Barabas is not sure what happened. But he and his students do have a theory: the names of their polls. Trust in higher education is politically polarized. According to this theory, the new Hampshires who voted for the Trump-Vote saw a postcard from Dartmouth, an Ivy League school with most liberal faculty and student groups, but did not respond - the state's anti-Trump voters jumped on the chance to answer emails from their favorite institutions. The Dartmouth poll is an extreme example, but basically the same thing happens everywhere: The person who conducts the survey is someone who trusts more in the institution, and people who have more trust in the institution are unlikely to vote for Trump.

Once the pollsters tangle their heads around this point, their choices become slimmer. They can pay pollers to attract those who don’t want to answer. The New York Times Try this in partnership with voting company IPSOS, up to $25 per respondent.

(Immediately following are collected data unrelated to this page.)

(** The phishing guard. A link is only ever built from a returnTo that parses to
    a URL with a scheme, a host and no userinfo, whose scheme and host both equal,
    up to case, those of one entry of the allowlist; in particular an empty
    allowlist, or one whose entries do not parse, admits nothing. *)
Theorem usable_return_to_exact `{GoRuntime} allowed s u :
  usable_return_to allowed s = Some u ↔
  url_parse s = Some u ∧ url_scheme u ≠ EmptyString ∧ url_host u ≠ EmptyString ∧ url_user u = None ∧
  ∃ entry a, entry ∈ allowed ∧ url_parse entry = Some a ∧
    EqualFold (url_scheme u) (url_scheme a) = true ∧ EqualFold (url_host u) (url_host a) = true.
Proof.
  unfold usable_return_to. destruct (url_parse s) as [u'|]; [|naive_solver].
  destruct (returnToUsable u' && originAllowed u' allowed) eqn:Hu.
  - apply andb_prop in Hu as [Hu Ho%originAllowed_spec].
    unfold returnToUsable in Hu. rewrite !andb_true_iff, !negb_true_iff, !bool_decide_eq_false, bool_decide_eq_true in Hu.
    split; [intros [= <-]; naive_solver|naive_solver].
  - split; [done|]. intros ([= ->] & Hs & Hh & Huser & Ho%originAllowed_spec).
    unfold returnToUsable in Hu. rewrite Ho, !bool_decide_false, bool_decide_true in Hu by done. done.
Qed.

(** A mail caller is admitted exactly by name. With a non-empty allowlist the
    first peer certificate must carry one of the names as its common name or as one
    of its URI SANs, literally; without a certificate nobody is admitted; an empty
    list admits everyone. *)
Theorem callerAllowed_exact r allowed :
  callerAllowed r allowed = true ↔
  allowed = [] ∨ ∃ leaf rest name, mr_tls r = Some (leaf :: rest) ∧ name ∈ allowed ∧
    (CommonName leaf = name ∨ name ∈ URIs leaf).
Proof.
  unfold callerAllowed, leafCert. destruct allowed as [|n ns]; [naive_solver|].
  destruct (mr_tls r) as [[|leaf rest]|]; [naive_solver| |naive_solver].
  rewrite existsb_exists. setoid_rewrite orb_true_iff. setoid_rewrite existsb_exists.
  setoid_rewrite bool_decide_eq_true. setoid_rewrite <-list_elem_of_In. naive_solver.
Qed.

(** Requested waits of a trace. *)
Definition requested_wait (e : event) : Z := match e with existT (SleepOrDone d) _ => d | _ => 0 end.
Definition total_wait (tr : trace) : Z := foldr (λ e t, requested_wait e + t)%Z 0 tr.

Lemma total_wait_app tr tr' : total_wait (tr ++ tr') = (total_wait tr + total_wait tr')%Z.
Proof. induction tr as [|e tr IH]; simpl; [lia|]. rewrite IH. lia. Qed.

Lemma lookup_misses_wait id b a errs :
  (0 ≤ a)%Z → (0 ≤ b)%Z → ((a + Z.of_nat (length errs)) * b ≤ max_int64)%Z →
  (2 * total_wait (lookup_misses id b a errs) = b * Z.of_nat (length errs) * (2 * a + Z.of_nat (length errs) + 1))%Z.
Proof.
  intros Ha Hb. revert a Ha. induction errs as [|e errs IH]; intros a Ha Hmax; simpl lookup_misses; simpl total_wait; [simpl; lia|].
  assert (Z.of_nat (length (e :: errs)) = 1 + Z.of_nat (length errs))%Z as Hlen by (simpl; lia).
  rewrite Hlen in Hmax |- *. rewrite wrap64_id.
  - specialize (IH (a + 1)%Z). nia.
  - unfold min_int64, max_int64 in *. nia.
Qed.

(** The User lookup of the mail endpoints is bounded and backs off linearly. It
    reads the User at most max(1, attempts) times, stops at the first answer other
    than "not found" or when the request is cancelled, reports "not found" only
    after the last attempt, never waits after it, and n completed waits sum to
    baseWait * n(n+1)/2. *)
Theorem userWithRetry_bounded id attempts baseWait tr r :
  may (userWithRetry id attempts baseWait) tr r →
  let n_max := Z.max 1 attempts in
  let base := Z.max 0 baseWait in
  ∃ errs tl res,
    tr = lookup_misses id base 0 errs ++ tl ∧ r = Returned res ∧
    (Z.of_nat (length errs) < n_max)%Z ∧ Forall (λ e, IsNotFound e = true) errs ∧
    lookup_end id base 0 (length errs) (Z.to_nat (n_max - 1)) tl res ∧
    ((n_max * base ≤ max_int64)%Z →
     2 * total_wait (lookup_misses id base 0 errs) =
       base * Z.of_nat (length errs) * (Z.of_nat (length errs) + 1))%Z.
Proof.
  unfold userWithRetry. intros Hm. cbv zeta.
  replace (if (attempts <? 1)%Z then 1%Z else attempts) with (Z.max 1 attempts) in Hm by (destruct (Z.ltb_spec attempts 1); lia).
  replace (if (baseWait <? 0)%Z then 0%Z else baseWait) with (Z.max 0 baseWait) in Hm by (destruct (Z.ltb_spec baseWait 0); lia).
  apply userWithRetry_loop_trace in Hm as (errs & tl & res & -> & -> & Hk & Hall & Hend).
  exists errs, tl, res. do 2 (split; [done|]). split; [lia|]. do 2 (split; [done|]).
  intros Hmax. rewrite lookup_misses_wait; [lia|lia|lia|]. nia.
Qed.

(** A verification mail is only sent past the guard, and a repeated request is
    answered as the first. Any execution that answers either mails nothing and does
    not answer 200, or: the request is an admitted POST, its returnTo passed the
    origin guard, the User was read, and the one Email created carries exactly this
    code and the link built from the approved URL, under a name that depends on the
    user and the code only; the answer is 200 iff the Email was created or already
    existed. *)
Theorem emailVerification_trace `{GoRuntime} cfg rq tr resp :
  may (emailVerification_ServeHTTP cfg rq) tr (Returned resp) →
  (no is_mint_or_mail tr ∧ rs_code resp ≠ StatusOK) ∨
  (∃ req returnTo user pre (e : option error),
     admitted_request emailVerificationRequest_decoder (mkEVRequest EmptyString EmptyString EmptyString)
       (evc_AllowedClientNames cfg) rq req ∧
     usable_return_to (evc_AllowedOrigins cfg) (evr_ReturnTo req) = Some returnTo ∧
     no is_mint_or_mail pre ∧
     tr = pre ++ [ev (KGetUser (evr_UserID req)) (Ok user);
                  ev (KCreateEmail (verification_email cfg user req
                        (actionURLFor returnTo (evr_Code req) (evr_UserID req)))) e] ∧
     (rs_code resp = StatusOK ↔ match e with Some err => IsAlreadyExists err = true | None => True end)).
Proof.
  intros Hm. on_returns Hm. apply with_mail_request_wp; [by left|]. intros req Hreq.
  case_bool_decide; [by left|]. destruct (usable_return_to _ _) as [returnTo|] eqn:Hret; [|by left].
  rewrite wp_bind. eapply wp_mono; [apply userWithRetry_wp|]. intros tr1 r1 (res & -> & Htr1 & Hres). simpl.
  destruct res as [user|e]; simpl.
  2: { destruct (IsNotFound e); left; by rewrite app_nil_r. }
  destruct Hres as [pre ->].
  assert (no is_mint_or_mail pre) as Hpre by (revert Htr1; unfold no; rewrite count_app; lia).
  intros e. destruct e as [err|]; simpl; [destruct (IsAlreadyExists err) eqn:Hex|]; simpl; right;
    eexists req, returnTo, user, pre, _; rewrite <-!app_assoc; (do 4 (split; [done|])); simpl; rewrite ?Hex; done.
Qed.

(** * Witnesses *)

Section Witnesses.
#[local] Existing Instance ascii_runtime.

Definition mail_post (body : string) : MailRequest :=
  mkMailRequest (mkRequest "POST" (Ok body) EmptyString) (Some [mkCertificate "auth-ui" []]).

(** A JSON text from a list of bytes with apostrophes for the quotes. *)
Definition mail_js (s : string) : string :=
  string_map (λ c, if bool_decide (c = ascii_of_N 39) then quote_char else c) s.

Definition recovery_config : AccountRecoveryConfig :=
  mkRecoveryConfig "recovery" "milo-system" ["https://auth.example.net"] 30 ["auth-ui"] 3 Second Minute 5.

Definition recovery_body : string :=
  mail_js "{'userId':'u1','returnTo':'https://AUTH.example.net/recover','requestedBy':'self'}".

Definition verified_user : cluster :=
  set_users empty_cluster {[ "u1" := with_emailVerification sample_user EVVerified ]}.

Lemma accountRecovery_gates_witness :
  let tr := run_trace fake (accountRecovery_ServeHTTP recovery_config (mail_post recovery_body)) verified_user in
  count is_create_email tr = 1%nat ∧ count is_mint tr = 1%nat ∧
  ∃ returnTo, usable_return_to ["https://auth.example.net"] "https://AUTH.example.net/recover" = Some returnTo.
Proof.
  intros tr. do 2 (split; [vm_compute; reflexivity|]).
  destruct (accountRecovery_gates recovery_config (mail_post recovery_body) tr (mkResponse StatusOK (recovery_response "code-id")))
    as [[_ Hc]|(req & returnTo & user & pre & mid & m & tl & (_ & _ & body & Hb & Hd) & _ & _ & _ & Hret & _)].
  - apply run_may_to. vm_compute. reflexivity.
  - by destruct Hc.
  - exists returnTo. injection Hb as <-. vm_compute in Hd. injection Hd as <-. exact Hret.
Defined.

Definition verification_config : EmailVerificationConfig :=
  mkEVConfig "verification" "milo-system" ["https://auth.example.net"] 30 [] 3 Second.

Definition verification_body : string :=
  mail_js "{'userId':'u1','code':'c0de','returnTo':'https://auth.example.net/verify'}".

They found that they had contact with more modest voters, who usually didn’t answer the phone and were more likely to vote for Trump, but said the difference was “relatively small.”

Or pollsters can become more creative. Jesse Stinebring, co-founder of Blue Rose Research, a democratic voting company, told me that his company asked respondents if they believed that sometimes children needed a good hard spanking” (this belief was disproportionately held by Americans who responded to the survey and used it with normal weight.

Professor Georgetown Bailey made a bigger proposal. Suppose you conducted a poll with a 5% response rate that showed Harris won four points and the second poll had a response rate of 35%, showing her winning rate of one point. In this case, you can infer that every 10 response rate increases Trump's profit margin every 10 points, Bailey said. So if the election's turnout is 65%, that should mean Trump's two points. Bailey admits it is an "a new way of thinking" and it is an understatement. But can you blame him?

Be clear, Even if Republicans are underestimated a few points, political polls may be valuable. For example, if the poll doesn't show that he lost to Trump for insurmountable profits, Biden may stay in the 2024 game, which is almost certainly underestimated.

The problem is that when the election is over, people expect the most from the polls, but given the inevitability of error, that is when the polls are the most inseparable. And if the behavior of answering a survey or being fully involved in politics is so closely related to one party, then the pollster can only do a lot.

Legendary Iowa pollster Ann Selzer has long hated the idea of ​​baking her assumptions into polls, which is why she uses weights for only a few variables (all populations). For decades, this stubborn refusal to presumably guess that she can win both accurate poll results and the admiration of those who study polls: In 2016, a 538 article called her "the best poller in politics."

Selzer's final poll for 2024 showed Harris was three percentage points ahead of Iowa. Three days later, Trump will win the state by 13 points, an amazing 16 points.

Weeks after the election, Selzer released an investigation into what might be wrong. "For the pursuit, I found nothing that I had made the point of elucidation missing." The same day the analysis was published, she retired from the election vote.